SOURCE DATA START

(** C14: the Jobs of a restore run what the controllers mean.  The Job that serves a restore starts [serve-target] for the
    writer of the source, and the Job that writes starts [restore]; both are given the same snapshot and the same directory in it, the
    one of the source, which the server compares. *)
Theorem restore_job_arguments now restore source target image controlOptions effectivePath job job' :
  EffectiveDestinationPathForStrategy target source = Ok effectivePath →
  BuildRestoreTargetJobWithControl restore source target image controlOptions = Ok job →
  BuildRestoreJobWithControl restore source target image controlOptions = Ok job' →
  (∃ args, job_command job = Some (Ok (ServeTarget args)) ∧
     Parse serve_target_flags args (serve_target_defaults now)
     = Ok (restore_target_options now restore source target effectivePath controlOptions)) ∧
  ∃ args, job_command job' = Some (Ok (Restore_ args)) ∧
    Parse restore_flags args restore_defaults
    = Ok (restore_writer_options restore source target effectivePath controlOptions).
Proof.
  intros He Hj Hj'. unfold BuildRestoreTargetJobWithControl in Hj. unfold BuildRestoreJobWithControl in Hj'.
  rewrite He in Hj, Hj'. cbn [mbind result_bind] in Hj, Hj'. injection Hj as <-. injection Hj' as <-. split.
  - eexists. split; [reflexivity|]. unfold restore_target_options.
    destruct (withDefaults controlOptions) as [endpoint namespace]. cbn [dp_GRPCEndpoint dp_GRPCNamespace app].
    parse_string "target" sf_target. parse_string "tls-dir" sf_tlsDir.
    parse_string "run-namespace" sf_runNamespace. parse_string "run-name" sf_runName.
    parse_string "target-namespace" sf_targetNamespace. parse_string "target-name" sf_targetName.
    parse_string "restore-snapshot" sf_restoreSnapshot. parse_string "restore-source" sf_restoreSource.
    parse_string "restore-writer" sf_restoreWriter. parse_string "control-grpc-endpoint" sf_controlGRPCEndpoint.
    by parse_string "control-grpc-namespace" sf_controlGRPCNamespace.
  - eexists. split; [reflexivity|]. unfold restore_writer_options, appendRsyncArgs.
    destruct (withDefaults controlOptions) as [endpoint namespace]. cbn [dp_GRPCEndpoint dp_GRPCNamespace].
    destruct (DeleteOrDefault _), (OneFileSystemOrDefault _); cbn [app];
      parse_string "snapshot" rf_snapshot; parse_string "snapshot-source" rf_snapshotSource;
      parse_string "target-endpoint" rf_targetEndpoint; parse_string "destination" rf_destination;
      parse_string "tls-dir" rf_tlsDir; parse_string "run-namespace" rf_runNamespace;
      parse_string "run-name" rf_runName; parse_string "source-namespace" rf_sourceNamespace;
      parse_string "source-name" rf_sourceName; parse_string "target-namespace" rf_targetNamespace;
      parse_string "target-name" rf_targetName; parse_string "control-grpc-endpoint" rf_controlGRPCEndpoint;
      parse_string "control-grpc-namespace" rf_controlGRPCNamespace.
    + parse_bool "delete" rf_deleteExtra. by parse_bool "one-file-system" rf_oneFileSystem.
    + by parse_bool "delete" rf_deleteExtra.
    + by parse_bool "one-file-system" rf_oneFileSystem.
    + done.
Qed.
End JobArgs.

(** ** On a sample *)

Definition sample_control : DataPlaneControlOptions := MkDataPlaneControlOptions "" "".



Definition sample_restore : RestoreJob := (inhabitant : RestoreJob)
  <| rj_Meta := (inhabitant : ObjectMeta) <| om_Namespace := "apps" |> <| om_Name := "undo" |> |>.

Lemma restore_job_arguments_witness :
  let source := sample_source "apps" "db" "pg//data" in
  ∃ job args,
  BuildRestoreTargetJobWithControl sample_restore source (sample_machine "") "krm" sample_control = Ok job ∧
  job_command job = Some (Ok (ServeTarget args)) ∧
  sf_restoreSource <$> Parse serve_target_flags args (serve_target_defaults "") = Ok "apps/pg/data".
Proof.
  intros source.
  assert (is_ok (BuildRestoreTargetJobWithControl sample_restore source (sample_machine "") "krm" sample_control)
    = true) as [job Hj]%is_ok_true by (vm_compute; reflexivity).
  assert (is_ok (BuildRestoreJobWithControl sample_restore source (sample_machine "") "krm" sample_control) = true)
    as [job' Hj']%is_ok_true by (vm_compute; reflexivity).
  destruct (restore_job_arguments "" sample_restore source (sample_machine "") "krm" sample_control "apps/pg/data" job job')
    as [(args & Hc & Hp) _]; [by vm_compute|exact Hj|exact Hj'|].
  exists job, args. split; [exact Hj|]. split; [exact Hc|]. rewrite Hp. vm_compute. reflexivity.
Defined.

SOURCE DATA END

• _WORK ITEM_: Retype only the lines above between the line with "- eexists. split; [reflexivity|]. unfold restore_target_options." and the line with "Definition sample_control : DataPlaneControlOptions", counting those two lines as well, and keep every character as it is.

• _SOLUTION_:
  - eexists. split; [reflexivity|]. unfold restore_target_options.
    destruct (withDefaults controlOptions) as [endpoint namespace]. cbn [dp_GRPCEndpoint dp_GRPCNamespace app].
    parse_string "target" sf_target. parse_string "tls-dir" sf_tlsDir.
    parse_string "run-namespace" sf_runNamespace. parse_string "run-name" sf_runName.
    parse_string "target-namespace" sf_targetNamespace. parse_string "target-name" sf_targetName.
    parse_string "restore-snapshot" sf_restoreSnapshot. parse_string "restore-source" sf_restoreSource.
    parse_string "restore-writer" sf_restoreWriter. parse_string "control-grpc-endpoint" sf_controlGRPCEndpoint.
    by parse_string "control-grpc-namespace" sf_controlGRPCNamespace.
  - eexists. split; [reflexivity|]. unfold restore_writer_options, appendRsyncArgs.
    destruct (withDefaults controlOptions) as [endpoint namespace]. cbn [dp_GRPCEndpoint dp_GRPCNamespace].
    destruct (DeleteOrDefault _), (OneFileSystemOrDefault _); cbn [app];
      parse_string "snapshot" rf_snapshot; parse_string "snapshot-source" rf_snapshotSource;
      parse_string "target-endpoint" rf_targetEndpoint; parse_string "destination" rf_destination;
      parse_string "tls-dir" rf_tlsDir; parse_string "run-namespace" rf_runNamespace;
      parse_string "run-name" rf_runName; parse_string "source-namespace" rf_sourceNamespace;
      parse_string "source-name" rf_sourceName; parse_string "target-namespace" rf_targetNamespace;
      parse_string "target-name" rf_targetName; parse_string "control-grpc-endpoint" rf_controlGRPCEndpoint;
      parse_string "control-grpc-namespace" rf_controlGRPCNamespace.
    + parse_bool "delete" rf_deleteExtra. by parse_bool "one-file-system" rf_oneFileSystem.
    + by parse_bool "delete" rf_deleteExtra.
    + by parse_bool "one-file-system" rf_oneFileSystem.
    + done.
Qed.
End JobArgs.

(** ** On a sample *)

Definition sample_control : DataPlaneControlOptions := MkDataPlaneControlOptions "" "".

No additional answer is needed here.